State, as a single number, how many lines in the data below contain "response".

-------- RECORD SET

(** The body of the loop of line 61, on the list built so far. *)
Definition paragraph_step (paragraphs_text : list str) (p_tag : element)
  : list str :=
  if has_class p_tag then paragraphs_text
  else if is_in_excluded_section (e_parents p_tag) then paragraphs_text
  else
    let text := get_text_strip p_tag in
    if negb (is_empty text) then paragraphs_text ++ [text]
    else paragraphs_text.

Definition extract_relevant_paragraphs (soup : list node) : list str :=
  fold_left paragraph_step (find_all (lit "p") soup) [].

(** ** The world of a crawl *)

(** Why a fetch did not give a document: the request timed out, another
    [RequestException] was raised (no connection, a bad status reported by
    [raise_for_status], or another one), or any other exception was. *)
Inductive failure :=
| TimedOut
| ConnectionFailed
| BadStatus (code : N)
| OtherRequestError
| OtherError.

Inductive response :=
| Failed (f : failure)
| Parsed (soup : list node).

(** The exceptions that [requests.get] and the two lines after
    [raise_for_status] can raise, by the handler that catches them:
    [requests.exceptions.Timeout], [ConnectionError], any other
    [RequestException], any other [Exception]. *)
Inductive raised :=
| RaisedTimeout
| RaisedConnectionError
| RaisedRequestException
| RaisedException.

(** What the network gives for a request: an exception, or a response with
    its status code and the document that its text parses to. *)
Inductive http_reply :=
| NoReply (r : raised)
| Reply (status : N) (soup : list node).

(** An exception that no handler of the program catches, by the call that
    raises it: [open] called without a file name ([TypeError]), [open]
    raising something else than an [IOError] ([ValueError] for a name that
    holds a NUL character), [f.write] raising [UnicodeEncodeError] (a lone
    surrogate in the text), [urljoin] raising [ValueError]. *)
Inductive crash :=
| OpenWithoutName
| OpenRaised
| WriteRaised
| UrljoinRaised.

(** What the file system and the codec do to the [with open] block of a
    page.  [OpenFails]: [open] raises an [IOError].  [OpenRaises]: [open]
    raises an exception that is not an [IOError].  [WriteFails calls bytes]:
    an [IOError] comes while the buffered file is written out, in the call
    to [f.write] after [calls] good ones or, when the block has no such
    call, when the file is closed; [bytes] bytes of what was handed to
    [f.write] until then have reached the file.  [WriteRaises calls]: the
    call to [f.write] after [calls] good ones raises an exception that is
    not an [IOError]; what the calls before it wrote reaches the file when
    the [with] statement closes it. *)
Inductive io_fault :=
| NoFault
| OpenFails
| OpenRaises
| WriteFails (calls bytes : nat)
| WriteRaises (calls : nat).

(** The replies and faults are indexed by the number of the iteration.
    The console is taken to accept every message. *)
Record world := World {
  reply : nat -> str -> http_reply;
  fault : nat -> io_fault
}.

Definition failure_of (r : raised) : failure :=
  match r with
  | RaisedTimeout => TimedOut
  | RaisedConnectionError => ConnectionFailed
  | RaisedRequestException => OtherRequestError
  | RaisedException => OtherError
  end.

(** [response.raise_for_status()] raises an [HTTPError], which is a
    [RequestException], for the statuses 400 to 599 and for no other. *)
Definition raises_for_status (status : N) : bool :=
  (400 <=? status) && (status <? 600).

(** Lines 92 to 95 with their handlers: the failure that ends the crawl, or
    the document. *)
Definition fetch (w : world) (n : nat) (url : str) : response :=
  match reply w n url with
  | NoReply r => Failed (failure_of r)
  | Reply status soup =>
      if raises_for_status status then Failed (BadStatus status)
      else Parsed soup
  end.

Inductive file_mode := ModeW | ModeA.

(** One constructor for each [print] of the program. *)
Inductive message :=
| MsgProcessing (url : str)
| MsgTimeout (url : str)
| MsgRequestError (url : str) (f : failure)
| MsgPageError (url : str) (f : failure)
| MsgFilename (name : str)
| MsgAdded (count : nat) (name : str)
| MsgCreatedEmpty (name : str)
| MsgWriteError (name : str)
| MsgNothingToAdd (url : str)
| MsgNoLink
| MsgNoHref
| MsgFoundHref (href : str)
| MsgLastPage
| MsgSameUrl (new_url href : str)
| MsgWaiting
| MsgDone (name : str)
| MsgNoFile
| MsgNotStarted.

(** The calls the program makes to the outside, in the order it makes them.
    [Uncaught] is an exception that no handler of the program catches: it
    ends the function there and then. *)
Inductive event :=
| Print (m : message)
| Get (url : str)
| Open (name : str) (mode : file_mode)
| Write (name : str) (chunk : str)
| Sleep
| Uncaught (c : crash).

(** The variables of [crawl_and_save_all_pages], the files, the number of
    iterations begun and the trace. *)
Record state := State {
  current_url : option str;
  output_filename : option str;
  first_page_processed : bool;
  files : gmap str str;
  iteration : nat;
  trace : list event
}.

Definition emit (es : list event) (st : state) : state :=
  State (current_url st) (output_filename st) (first_page_processed st)
        (files st) (iteration st) (trace st ++ es).

Definition set_current_url (u : option str) (st : state) : state :=
  State u (output_filename st) (first_page_processed st)
        (files st) (iteration st) (trace st).

Definition set_files (fs : gmap str str) (st : state) : state :=
  State (current_url st) (output_filename st) (first_page_processed st)
        fs (iteration st) (trace st).

(** Truth value of a variable that holds [None] or a string. *)
Definition truthy (v : option str) : bool :=
  match v with
  | Some (_ :: _) => true
  | _ => false
  end.

(** [open(name, mode)]: mode w empties or creates the file, mode a creates
    it when it is missing. *)
Definition open_file (name : str) (mode : file_mode) (fs : gmap str str)
  : gmap str str :=
  match mode with
  | ModeW => <[name := []]> fs
  | ModeA => match fs !! name with
             | Some _ => fs
             | None => <[name := []]> fs
             end
  end.

(** [f.write(chunk)] *)
Definition write_file (name : str) (fs : gmap str str) (chunk : str)
  : gmap str str :=
  <[name := default [] (fs !! name) ++ chunk]> fs.

(** The calls of the loop of lines 127 to 130: [i] is the index of the
    first paragraph of [paragraphs], [len] the length of the whole list. *)
Fixpoint paragraph_writes (len : Z) (i : Z) (paragraphs : list str)
  : list str :=
  match paragraphs with
  | [] => []
  | text_content :: rest =>
      text_content
      :: (if (i <? len - 1)%Z then [newlines] else [])
      ++ paragraph_writes len (i + 1)%Z rest
  end.

(** The strings given to [f.write] inside the [with] block, lines 124 to
    130. *)
Definition page_writes (mode : file_mode) (paragraphs : list str)
  : list str :=
  (match mode, paragraphs with
   | ModeA, _ :: _ => [newlines]
   | _, _ => []
   end)
  ++ paragraph_writes (Z.of_nat (length paragraphs)) 0%Z paragraphs.

(** The UTF-8 encoding of a character. *)
Definition utf8_bytes (c : N) : list N :=
  if c <? 128 then [c]
  else if c <? 2048 then [192 + c / 64; 128 + c mod 64]
  else if c <? 65536
       then [224 + c / 4096; 128 + (c / 64) mod 64; 128 + c mod 64]
       else [240 + c / 262144; 128 + (c / 4096) mod 64;
             128 + (c / 64) mod 64; 128 + c mod 64].

(** The files of the model hold text: what reading the file back as UTF-8
    gives.  A byte that is not part of a whole character, at the place
    where a write was cut, is shown as the error handler [surrogateescape]
    of Python shows it. *)
Definition escaped_byte (b : N) : N := 56320 + b.

(** The text of a file that holds the first [bytes] bytes of the encoding
    of [text]. *)
Fixpoint cut (bytes : nat) (text : str) : str :=
  match text with
  | [] => []
  | c :: rest =>
      let encoded := utf8_bytes c in
      if (length encoded <=? bytes)%nat
      then c :: cut (bytes - length encoded) rest
      else List.map escaped_byte (take bytes encoded)
  end.

(** How a [with open] block ends: at its end, in the handler of
    [IOError], or by an exception that the handler does not catch. *)
Inductive block_result :=
| BlockDone
| BlockIOError
| BlockEscapes (c : crash).

(** The [with open] block under a fault: the calls made, the files after
    them, and how the block ends. *)
Definition run_with_open (flt : io_fault) (name : str) (mode : file_mode)
    (chunks : list str) (fs : gmap str str)
  : list event * gmap str str * block_result :=
  match flt with
  | NoFault =>
      (Open name mode :: List.map (Write name) chunks,
       fold_left (write_file name) chunks (open_file name mode fs),
       BlockDone)
  | OpenFails => ([Open name mode], fs, BlockIOError)
  | OpenRaises => ([Open name mode], fs, BlockEscapes OpenRaised)
  | WriteFails calls bytes =>
      (Open name mode :: List.map (Write name) (take (S calls) chunks),
       write_file name (open_file name mode fs)
                  (cut bytes (concat (take (S calls) chunks))),
       BlockIOError)
  | WriteRaises calls =>
      if (calls <? length chunks)%nat
      then (Open name mode :: List.map (Write name) (take (S calls) chunks),
            fold_left (write_file name) (take calls chunks)
                      (open_file name mode fs),
            BlockEscapes WriteRaised)
      else (Open name mode :: List.map (Write name) chunks,
            fold_left (write_file name) chunks (open_file name mode fs),
            BlockDone)
  end.

Definition is_empty_list (l : list str) : bool :=
  match l with [] => true | _ => false end.

Definition mode_is_w (mode : file_mode) : bool :=
  match mode with ModeW => true | ModeA => false end.

(** An exception that is not caught: the trace records it and the cursor
    is cleared, so that the loop makes no further turn. *)
Definition escape (c : crash) (st : state) : state :=
  set_current_url None (emit [Uncaught c] st).

(** Lines 121 to 142.  The result tells whether the iteration goes on to
    the next page link ([false] after the [continue] of line 140 and after
    an exception that is not caught). *)
Definition write_page (flt : io_fault) (url : str) (mode : file_mode)
    (paragraphs : list str) (st : state) : state * bool :=
  if negb (is_empty_list paragraphs) || mode_is_w mode then
    match output_filename st with
    | None => (escape OpenWithoutName st, false)
    | Some name =>
        let '(calls, fs, result) :=
          run_with_open flt name mode (page_writes mode paragraphs) (files st) in
        let st := set_files fs (emit calls st) in
        match result with
        | BlockDone =>
            (match paragraphs with
             | _ :: _ => emit [Print (MsgAdded (length paragraphs) name)] st
             | [] => match mode with
                     | ModeW => emit [Print (MsgCreatedEmpty name)] st
                     | ModeA => st
                     end
             end, true)
        | BlockIOError =>
            (set_current_url None (emit [Print (MsgWriteError name)] st),
             false)
        | BlockEscapes c => (escape c st, false)
        end
    end
  else
    match mode with
    | ModeA => (emit [Print (MsgNothingToAdd url)] st, true)
    | ModeW => (st, true)
    end.

(** The handlers of lines 97 to 108. *)
Definition failure_message (url : str) (f : failure) : message :=
  match f with
  | TimedOut => MsgTimeout url
  | ConnectionFailed | BadStatus _ | OtherRequestError => MsgRequestError url f
  | OtherError => MsgPageError url f
  end.

Definition sentinel_href : str := lit "javascript:void(0);".

(** What lines 144 to 164 find out about the next page. *)
Inductive pagination :=
| NoLink
| NoHref
| LastPage (href : str)
| NextHref (href : str).

(** What lines 144 to 166 give: no next page, the URL of line 166, or the
    exception that [urljoin] raises there. *)
Inductive resolution :=
| NoNext
| Next (new_url : str)
| ResolutionRaises.

(** An exception has escaped. *)
Definition has_crashed (tr : list event) : bool :=
  existsb (fun e => match e with Uncaught _ => true | _ => false end) tr.

(** ** Sample documents and worlds *)

Definition url_one : str := lit "http://site/1".
Definition url_two : str := lit "http://site/2".

(** Stand-ins for the two functions of the runtime, good for the samples:
    characters above ASCII are kept as they are; a reference that opens the
    bracket of an IPv6 host without closing it raises, as [urljoin] does on
    it, an absolute reference is kept and any other is appended to the
    base. *)
Definition sample_lower (s : str) (i : nat) : str :=
  match s !! i with Some c => [c] | None => [] end.

Definition sample_urljoin (base href : str) : option str :=
  if starts_with (lit "//[") href && negb (str_contains (lit "]") href)
  then None
  else if starts_with (lit "http") href then Some href
       else Some (base ++ href).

----------------

RESULT OF THE EXERCISE: 4